Aaron of Lincoln (whom you curiously omitted) ran the biggest English banking “empire” in his 12th century (likely not surpassed for centuries after his death). He financed major building projects, from cathedrals to castles and palaces and was likely wealthier than the king. It wouldn’t be inaccurate to say that at some time periods and in some places Jews were the major catalysts of economic development, not only in terms of infrastructure finance but in terms of trade finance and trade itself as well.
The rise of Italian christian banking (especially in Florence and Siena) in High Middle Ages (12/13th century onwards) put Jews at certain disadvantage (especially in Italy), where laws were also enacted against them that relegated Jews to small-scale pawnbroking and second-hand goods (mostly clothing) trading, while Italian catholic banks like Bardi, Scali, Peruzzi and later Medici took a full advantage to scale up their operations.

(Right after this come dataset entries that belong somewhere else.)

Lemma stable_row w r r' : fw_attachments w !! ta_ID (ar_attachment r) = Some r -> row_kept r r' -> stable w (put_attachment r' w).
Proof.
  intros Hr Hk. split.
  - split; cbn; [eauto|]. intros i a Ha. rewrite (rk_id _ _ Hk). destruct (decide (i = ta_ID (ar_attachment r))) as [->|Hne].
    + exists r'. rewrite lookup_insert_eq. assert (a = r) as -> by congruence. destruct Hk. split_and!; auto.
    + exists a. rewrite lookup_insert_ne by done. auto 10.
  - intros [S1 S2 S3 S4 S5 S6 S7]. split; cbn; rewrite ?(rk_id _ _ Hk); try done.
    + intros i a [[<- <-]|[_ Ha]]%lookup_insert_Some; [apply Hk|eauto].
    + intros i a [[<- <-]|[_ Ha]]%lookup_insert_Some; [|eauto]. destruct (S5 _ _ Hr) as (j & q & Hq & Eq & Hf).
      exists j, q. split_and!; try done. by apply (rk_file _ _ Hk).
    + intros i a [[<- <-]|[_ Ha]]%lookup_insert_Some; [|eauto]. rewrite (rk_size _ _ Hk). eauto.
    + intros t. etrans; [|apply (S7 t)]. apply Nat2Z.inj_le. unfold active_attachments. cbn.
      apply (select_update_le _ _ _ r); [by rewrite (rk_id _ _ Hk)|]. rewrite (rk_task _ _ Hk). rewrite !andb_true_iff, !negb_true_iff.
      intros [Ht Hd]. split; [done|]. destruct (present (ta_DeletedAt (ar_attachment r))) eqn:E; [|done].
      by rewrite (rk_deleted _ _ Hk E) in Hd.
Qed.

Lemma stable_new_session w s : fw_sessions w !! us_ID s = None -> us_ObjectKey s = objectKey (us_TaskID s) (us_ID s) ->
  stable w (put_session (mkSessionRow s UploadPending None None) w).
Proof.
  intros Hn Hk. split.
  - split; cbn; [|eauto 10]. intros i r Hr. exists r. rewrite lookup_insert_ne; [done|congruence].
  - intros [S1 S2 S3 S4 S5 S6 S7]. split; cbn; try done.
    + intros i r [[<- <-]|[_ Hr]]%lookup_insert_Some; eauto.
    + intros i r [[<- <-]|[_ Hr]]%lookup_insert_Some; eauto.
    + intros i r [[<- <-]|[_ Hr]]%lookup_insert_Some; [done|eauto].
    + intros i a Ha. destruct (S5 _ _ Ha) as (j & q & Hq & Eq & Hf). exists j, q. rewrite lookup_insert_ne; [done|congruence].
Qed.

(** The end of a pending session: it expires. *)
Lemma stable_expired w i r : fw_sessions w !! i = Some r -> us_ID (ur_session r) = i -> ur_status r = UploadPending ->
  stable w (put_session (session_expired r) w).
Proof.
  intros Hr Hi Hp. split.
  - split; cbn; [|eauto 10]. intros j q Hq. rewrite Hi. destruct (decide (j = i)) as [->|Hne].
    + exists (session_expired r). rewrite lookup_insert_eq. assert (q = r) as -> by congruence. split_and!; try done.
    + exists q. by rewrite lookup_insert_ne.
  - intros [S1 S2 S3 S4 S5 S6 S7]. assert (ur_attachment_id r = None) as Hn.
    { destruct (S3 _ _ Hr) as [Hc _]. destruct (ur_attachment_id r); [|done]. rewrite Hc in Hp; done. }
    split; cbn; rewrite ?Hi; try done.
    + intros j q [[<- <-]|[_ Hq]]%lookup_insert_Some; eauto.
    + intros j q [[<- <-]|[_ Hq]]%lookup_insert_Some; eauto. cbn. eauto.
    + intros j q [[<- <-]|[_ Hq]]%lookup_insert_Some; [|eauto]. cbn. by rewrite Hn.
    + intros j a Ha. destruct (S5 _ _ Ha) as (x & q & Hq & Eq & Hf). exists x, q. rewrite lookup_insert_ne; [done|].
      intros <-. congruence.
Qed.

In addition to loans, Jews were heavily involved in money-changing, tax farming, customs farming, estate management, relic trading, luxury/high value goods trading. Again, depends on when and where. Look up Radhanites, for example who were absolutely instrumental in the trade between Europe, North Africa, Middle East, India and China long before Marco Polo and Venetian or Genoan merchants..

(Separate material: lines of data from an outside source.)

(** [UPDATE repository_connections SET version=version+1, ... RETURNING ...] *)
Definition validated_connection (c : RepositoryConnection) (validation : RepositoryConnectionValidation)
    (replacement : credentialReplacement) : RepositoryConnection :=
  let reference := rv_Reference validation in
  mkRepositoryConnection (rc_ID c) (rc_Version c + 1) (rc_Label c) (rc_Provider c) (rc_Origin c) (rc_ProviderRepositoryID c)
    (rr_PathWithNamespace reference) (rr_PathLookupKey reference) (rr_WebURL reference)
    (ri_DefaultBranch (rv_Repository validation)) (cx_Ciphertext replacement) (cx_EncryptionKeyID replacement)
    (cx_ExpiresAt replacement) (rc_Status c) (rv_At validation) (rc_CreatedBy c) (rc_DisabledBy c) (rc_DisabledAt c)
    (rc_CreatedAt c) (rv_At validation).
Definition updateValidated (id : UUID) (expectedVersion : Z) (validation : RepositoryConnectionValidation)
    (replacement : option credentialReplacement) (eventType : string) (operation : OperationActor) : DeliveryM RepositoryConnection :=
  st_lift (OperationActor_Validate operation);;
  delivery_tx (
    current ← lock_connection id expectedVersion;
    st_fail ((rc_Provider current != rr_Provider (rv_Reference validation)) ||
             (rc_ProviderRepositoryID current != ri_ProviderRepositoryID (rv_Repository validation)) ||
             (rc_Origin current != rr_Origin (rv_Reference validation))) ErrConflict;;
    st_fail (match replacement with
             | Some x => (length (cx_Ciphertext x) == 0%nat) || (cx_EncryptionKeyID x == "")
             | None => false
             end) ErrInvalidInput;;
    st_fail (rc_Version current =? MaxInt64) ErrOther;;
    let updated := validated_connection current validation
      (default (mkCredentialReplacement (rc_CredentialCiphertext current) (rc_EncryptionKeyID current)
        (rc_CredentialExpiresAt current)) replacement) in
    write_connection updated;;
    connection_event updated eventType operation (rv_At validation);;
    connection_audit eventType (Some current) (Some updated) id operation (rv_At validation);;
    mret updated).
Definition Connections_RotateCredential (id : UUID) (expectedVersion : Z) (validation : RepositoryConnectionValidation)
    (ciphertext : list Byte.byte) (encryptionKeyID : string) (expiresAt : option Time) (operation : OperationActor) :=
  updateValidated id expectedVersion validation (Some (mkCredentialReplacement ciphertext encryptionKeyID expiresAt))
    "credential_rotated" operation.
Definition RecordValidation (id : UUID) (expectedVersion : Z) (validation : RepositoryConnectionValidation)
    (operation : OperationActor) :=
  updateValidated id expectedVersion validation None "validated" operation.

Definition disabled_connection (c : RepositoryConnection) (by_ : UUID) (now : Time) : RepositoryConnection :=
  mkRepositoryConnection (rc_ID c) (rc_Version c + 1) (rc_Label c) (rc_Provider c) (rc_Origin c) (rc_ProviderRepositoryID c)
    (rc_PathWithNamespace c) (rc_PathLookupKey c) (rc_CanonicalWebURL c) (rc_DefaultBranch c) (rc_CredentialCiphertext c)
    (rc_EncryptionKeyID c) (rc_CredentialExpiresAt c) RepositoryConnectionStatusDisabled (rc_LastValidatedAt c) (rc_CreatedBy c)
    (Some by_) (Some now) (rc_CreatedAt c) now.
Definition active_bindings (id : UUID) (w : DeliveryWorld) : list ProjectRepository :=
  select (fun r => (pr_ConnectionID r == id) && ProjectRepository_Active r) (dw_repositories w).
Definition Connections_Disable (id : UUID) (expectedVersion : Z) (operation : OperationActor) (now : Time)
    : DeliveryM RepositoryConnection :=
  st_lift (OperationActor_Validate operation);;
  delivery_tx (
    current ← lock_connection id expectedVersion;
    activeBindings ← st_get (fun w => Z.of_nat (length (active_bindings id w)));
    st_fail (0 <? activeBindings) ErrConflict;;
    st_fail (rc_Version current =? MaxInt64) ErrOther;;
    let updated := disabled_connection current (op_UserID operation) now in
    write_connection updated;;
    connection_event updated "disabled" operation now;;
    connection_audit "disabled" (Some current) (Some updated) id operation now;;
    mret updated).

(** ** internal/store/project_repository_store.go *)

Record ProjectRepositoryWithConnection := mkProjectRepositoryWithConnection {
  pc_Repository : ProjectRepository;
  pc_Connection : RepositoryConnection;
}.
Record ProjectRepositoryMutation := mkProjectRepositoryMutation {
  pm_Repository : ProjectRepositoryWithConnection;
  pm_ProjectVersion : Z;
}.

(** [project_repositories JOIN repository_connections] *)
Definition with_connection (w : DeliveryWorld) (r : ProjectRepository) : option ProjectRepositoryWithConnection :=
  mkProjectRepositoryWithConnection r <$> dw_connections w !! pr_ConnectionID r.
Definition reference_of_binding (projectID : UUID) (reference : RepositoryReference) (w : DeliveryWorld) (r : ProjectRepository) : bool :=
  (pr_ProjectID r == projectID) && ProjectRepository_Active r &&
  match dw_connections w !! pr_ConnectionID r with Some c => connection_matches reference c | None => false end.
Definition FindActiveByReference (projectID : UUID) (reference : RepositoryReference) : DeliveryM ProjectRepositoryWithConnection :=
  found ← st_get (fun w => r ← select_one (reference_of_binding projectID reference w) (dw_repositories w); with_connection w r);
  st_or_err found ErrNotFound.

Definition compare_bindings (collate : string -> string -> comparison) (a b : ProjectRepositoryWithConnection) : comparison :=
  lexicographic [collate (rc_PathLookupKey (pc_Connection a)) (rc_PathLookupKey (pc_Connection b));
    N.compare (pr_ID (pc_Repository a)) (pr_ID (pc_Repository b))].
Definition Repositories_ListActive (collate : string -> string -> comparison) (projectID : UUID) : DeliveryM (list ProjectRepositoryWithConnection) :=
  st_get (fun w => merge_sort (fun a b => compare_bindings collate a b <> Gt)
    (omap (with_connection w) (select (fun r => (pr_ProjectID r == projectID) && ProjectRepository_Active r) (dw_repositories w)))).

(** The lock and the checks of the Project. *)
Definition open_project (projectID : UUID) (expectedVersion : Z) : DeliveryM Z :=
  projectVersion ← in_plan (lockVersion "projects" projectID);
  st_fail (projectVersion != expectedVersion) (VersionConflictError projectVersion);;
  project ← st_get (fun w => pl_projects (dw_plan w) !! projectID);
  project ← st_or_err project ErrOther;
  st_fail (present (p_ArchivedAt project)) ErrConflict;;
  mret projectVersion.

Definition projectRepositoryAuditValue (r : ProjectRepository) (c : RepositoryConnection) : AuditValue :=
  AuditRepository (pr_ProjectID r) (pr_ConnectionID r) (rc_Provider c) (rc_ProviderRepositoryID c) (rc_CanonicalWebURL c)
    (pr_BoundAt r) (pr_UnboundAt r).
Definition insertProjectRepositoryActivity (projectID : UUID) (operation : OperationActor) (action reason oldValue newValue : string)
    (now : Time) : DeliveryM unit :=
  in_plan (record_project_activity projectID None operation action (Some reason) (ActivityText <$> nullIfEmpty oldValue)
    (ActivityText <$> nullIfEmpty newValue) now).

Definition write_repository (r : ProjectRepository) : DeliveryM unit :=
  w ← st_get (fun w => w);
  st_fail (negb (project_repositories_checks r)) ErrInvalidInput;;
  st_fail (binding_taken r w) ErrConflict;;
  st_fail (negb (present (pl_projects (dw_plan w) !! pr_ProjectID r) && present (dw_connections w !! pr_ConnectionID r) &&
                 fk (Some (pr_BoundBy r)) (users (dw_db w)) && fk (pr_UnboundBy r) (users (dw_db w)))) ErrInvalidInput;;
  st_mod (put_repository r).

Finally, I’m amazed how deep-seated the stigma of “usury” is in the minds of many people. But they forget that interest rates were not only frequently regulated, but they’re also a function of risk. How many times Jews were expelled with their assets confiscated and the debts to them waived on some flimsy pretexts, often when those rulers were about to default?

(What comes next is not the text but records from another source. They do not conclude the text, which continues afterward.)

(* ===== verification/DeliveryInvariant.v ===== *)
(** * Consistency of repositories and code changes

    What the tables of repository connections, bindings and links satisfy between any two commands, how
    their rows may change, and that every method of the stores keeps to it. *)

From stdpp Require Import base tactics strings gmap list numbers sorting relations.
From S2P Require Import Prelude Actors Lifecycle StageClaim Delivery Thread Acceptance Database Tx State.
From S2P Require Import ThreadStore ClaimStore WorkflowStore WorkflowCommands TaskStore TaskGraph WorkflowEffects.
From S2P Require Import WorkflowInvariant WorkflowOutcomes WorkflowSafety TaskEffects TaskInvariant StoreCommands.
From S2P Require Import Refinement History Changes Records Workspace.
From S2P Require Import Access Membership PlanningStore CriteriaStore PlanningEffects PlanningCommands PlanningInvariant.
From S2P Require Import DeliveryStore.

(** ** What the other tables keep *)

Record plan_kept (p p' : PlanWorld) : Prop := {
  pk_sound : plan_sound p -> plan_sound p';
  pk_code : task_code_changes (pl_db p') = task_code_changes (pl_db p);
  pk_users : users (pl_db p') = users (pl_db p);
  pk_tasks : rows_kept same_project (tasks (pl_db p)) (tasks (pl_db p'));
  pk_claims : forall i, is_Some (task_stage_claims (pl_db p) !! i) -> is_Some (task_stage_claims (pl_db p') !! i);
  pk_projects : forall i, is_Some (pl_projects p !! i) -> is_Some (pl_projects p' !! i);
}.
#[global] Instance plan_kept_preorder : PreOrder plan_kept.
Proof.
  split.
  - intros p. split; auto. apply rows_kept_refl, _.
  - intros p1 p2 p3 [] []. split; try congruence; auto. by eapply rows_kept_trans; [apply _|..].
Qed.

Lemma edit_kept ext p p' : edit ext p p' -> plan_kept p p'.
Proof.
  intros He. split; [by apply (edit_sound ext)|..|exact (proj1 (edit_grows _ _ _ He))]; destruct He; try done; try apply rows_kept_refl, _.
  apply rows_kept_insert; [apply _|]. intros v Hv. by rewrite H in Hv; injection Hv as <-.
Qed.
Lemma edits_kept ext p p' : rtc (edit ext) p p' -> plan_kept p p'.
Proof. induction 1; [reflexivity|]. etrans; [by eapply edit_kept|done]. Qed.
Lemma world_kept p w' : plan_sound p -> wf (w_db w') -> planned (w_db w') -> work_kept (pl_db p) (w_db w') -> plan_kept p (set_world w' p).
Proof. intros Hs Hw Hp Hk. split; try apply Hk; [|auto]. intros _. by apply work_sound. Qed.

Section plan.
Context `{UUIDSource} `{TextForms} `{NameOrder}.
Lemma plan_step_kept c p : plan_sound p -> plan_kept p (plan_step c p).
Proof.
  intros Hs. destruct (is_work c) eqn:Hc; [|eapply edits_kept; by apply plan_step_edits; [|apply Hs]].
  destruct c as [c| | | | | | | | | | | | | | | | | | |]; try done. rewrite plan_step_work.
  destruct (step_keeps c (pl_world p) (ps_wf _ Hs) (ps_planned _ Hs)) as [Hw Hp].
  apply world_kept; try done. apply workspace_kept; apply Hs.
Qed.
End plan.

(** ** The tables *)

(** What is known of a code change does not depend on whether the last refresh reached it. *)
Definition last_known (o : CodeChangeObservation) : CodeChangeObservation :=
  mkCodeChangeObservation CodeChangeObservationConfirmed (ob_ObservedAt o) (ob_Title o) (ob_State o) (ob_Draft o) (ob_SourceBranch o)
    (ob_TargetBranch o) (ob_HeadSHA o) (ob_MergeCommitSHA o) (ob_MergedAt o) (ob_ProviderUpdatedAt o).
Definition known (o : CodeChangeObservation) : Prop := CodeChangeObservation_Validate (last_known o) = Ok tt.

Record connection_ok (i : UUID) (c : RepositoryConnection) : Prop := {
  ck_id : rc_ID c = i;
  ck_named : i <> uuid_Nil;
  ck_repository : blank (rc_ProviderRepositoryID c) = false;
  ck_checks : repository_connections_checks c = true;
}.
Record binding_ok (w : DeliveryWorld) (i : UUID) (r : ProjectRepository) : Prop := {
  bk_id : pr_ID r = i;
  bk_named : i <> uuid_Nil;
  bk_project : is_Some (pl_projects (dw_plan w) !! pr_ProjectID r);
  bk_connection : exists c, dw_connections w !! pr_ConnectionID r = Some c /\
    (ProjectRepository_Active r = true -> active_connection c = true);
}.
Record link_ok (w : DeliveryWorld) (i : UUID) (l : CodeChangeRow) : Prop := {
  lk_id : cr_id l = i;
  lk_named : i <> uuid_Nil;
  lk_checks : task_code_changes_checks l = true;
  lk_keys : link_keys l w = true;
  lk_kind : exists r c, dw_repositories w !! cr_project_repository_id l = Some r /\ dw_connections w !! pr_ConnectionID r = Some c /\
    CodeChangeKind_CompatibleWith (cr_kind l) (rc_Provider c) = true;
  lk_change : blank (cr_provider_change_id l) = false;
  lk_url : blank (cr_web_url l) = false;
  lk_known : known (cr_observation l);
}.

(** Two rows under two keys never both hold what [clash] compares. *)
Definition exclusive {V} (clash : V -> V -> bool) (m : gmap UUID V) : Prop :=
  forall i j x y, m !! i = Some x -> m !! j = Some y -> clash x y = true -> i = j.
Definition connections_clash (c c' : RepositoryConnection) : bool := active_connection c && active_connection c' && same_repository c c'.
Definition bindings_clash (r r' : ProjectRepository) : bool :=
  ProjectRepository_Active r && ProjectRepository_Active r' && (pr_ProjectID r' == pr_ProjectID r) &&
  (pr_ConnectionID r' == pr_ConnectionID r).
Definition links_clash (l l' : CodeChangeRow) : bool :=
  linked l && linked l' && (cr_task_id l' == cr_task_id l) && (cr_project_repository_id l' == cr_project_repository_id l) &&
  (cr_kind l' == cr_kind l) && (cr_change_number l' == cr_change_number l).

Record delivery_sound (w : DeliveryWorld) : Prop := {
  ds_plan : plan_sound (dw_plan w);
  ds_connections i c : dw_connections w !! i = Some c -> connection_ok i c;
  ds_one_connection : exclusive connections_clash (dw_connections w);
  ds_bindings i r : dw_repositories w !! i = Some r -> binding_ok w i r;
  ds_one_binding : exclusive bindings_clash (dw_repositories w);
  ds_links i l : task_code_changes (dw_db w) !! i = Some l -> link_ok w i l;
  ds_one_link : exclusive links_clash (task_code_changes (dw_db w));
}.

(** ** How rows may change *)

(** A Connection keeps the repository that it identifies, and stays disabled. *)
Record connection_kept (c c' : RepositoryConnection) : Prop := {
  cn_id : rc_ID c' = rc_ID c;
  cn_provider : rc_Provider c' = rc_Provider c;
  cn_origin : rc_Origin c' = rc_Origin c;
  cn_repository : rc_ProviderRepositoryID c' = rc_ProviderRepositoryID c;
  cn_label : rc_Label c' = rc_Label c;
  cn_created : rc_CreatedBy c' = rc_CreatedBy c /\ rc_CreatedAt c' = rc_CreatedAt c;
  cn_version : rc_Version c <= rc_Version c';
  cn_disabled : active_connection c = false -> c' = c;
}.
(** A binding keeps its Project and Connection, and stays unbound. *)
Record binding_kept (r r' : ProjectRepository) : Prop := {
  bn_id : pr_ID r' = pr_ID r;
  bn_project : pr_ProjectID r' = pr_ProjectID r;
  bn_connection : pr_ConnectionID r' = pr_ConnectionID r;
  bn_bound : pr_BoundBy r' = pr_BoundBy r /\ pr_BoundAt r' = pr_BoundAt r;
  bn_unbound : ProjectRepository_Active r = false -> r' = r;
}.
(** The unlinking of a row. *)
Definition unlinking (l : CodeChangeRow) :=
  (cr_unlinked_by_type l, cr_unlinked_by_user_id l, cr_unlinked_by_ref l, cr_unlinked_through_claim_id l, cr_unlinked_at l).
(** The code change that a row links to a Task, and who linked it. *)
Definition link_identity (l : CodeChangeRow) :=
  (cr_id l, cr_task_id l, cr_project_id l, cr_project_repository_id l, cr_kind l, cr_change_number l, cr_provider_change_id l,
   cr_web_url l, (cr_linked_by_type l, cr_linked_by_user_id l, cr_linked_by_ref l, cr_linked_through_claim_id l, cr_linked_at l,
   cr_created_at l)).
Record link_kept (l l' : CodeChangeRow) : Prop := {
  ln_identity : link_identity l' = link_identity l;
  ln_unlinked : linked l = false -> unlinking l' = unlinking l;
}.
#[global] Instance connection_kept_preorder : PreOrder connection_kept.
Proof.
  split; [by split|]. intros a b c [? ? ? ? ? [? ?] ? Ha] [? ? ? ? ? [? ?] ? Hb]. split; try congruence; [split; congruence|lia|].
  intros Hd. rewrite (Ha Hd) in Hb. auto.
Qed.
#[global] Instance binding_kept_preorder : PreOrder binding_kept.
Proof.
  split; [by split|]. intros a b c [? ? ? [? ?] Ha] [? ? ? [? ?] Hb]. split; try congruence; [split; congruence|].
  intros Hd. rewrite (Ha Hd) in Hb. auto.
Qed.
#[global] Instance link_kept_preorder : PreOrder link_kept.
Proof.
  split; [by split|]. intros a b c [? Ha] [? Hb]. split; [congruence|]. intros Hd. rewrite <- (Ha Hd). apply Hb.
  unfold linked in *. specialize (Ha Hd). unfold unlinking in Ha. congruence.
Qed.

Hi Robert, I think you misinterpret the points of this essay. There is a misconception that elite financial actors were limited to Jews (elite in the sense of largest value and clientele), which also fuels antisemitic conspiracies and stereotypes about present-day Jewish people. Christian financial elites, and economic elites more broadly, certainly existed in late medieval Europe. In fact, conflicts between these elites and the nobility played into the foundation of representative bodies in cities in the High Middle Ages. Jewish financial actors may have had notable success in business (and I do not shame that), but telling a supposedly general European economic history by focusing on Jewish activities misses the crucial point that most lending came from Christians – in part because the ostensible ban on lending at interest could be interpreted to carve out some levels of interest, or interest in certain scenarios. You might be interested in the new book ‘No Return’ by Rowan Dorin, describing the regulation of Italian and Jewish financial activities in parallel.
Interesting article and comments that followed. I do believe Jewish financiers were responsible for financing the construction of many cathedrals in Europe which would otherwise have not been built.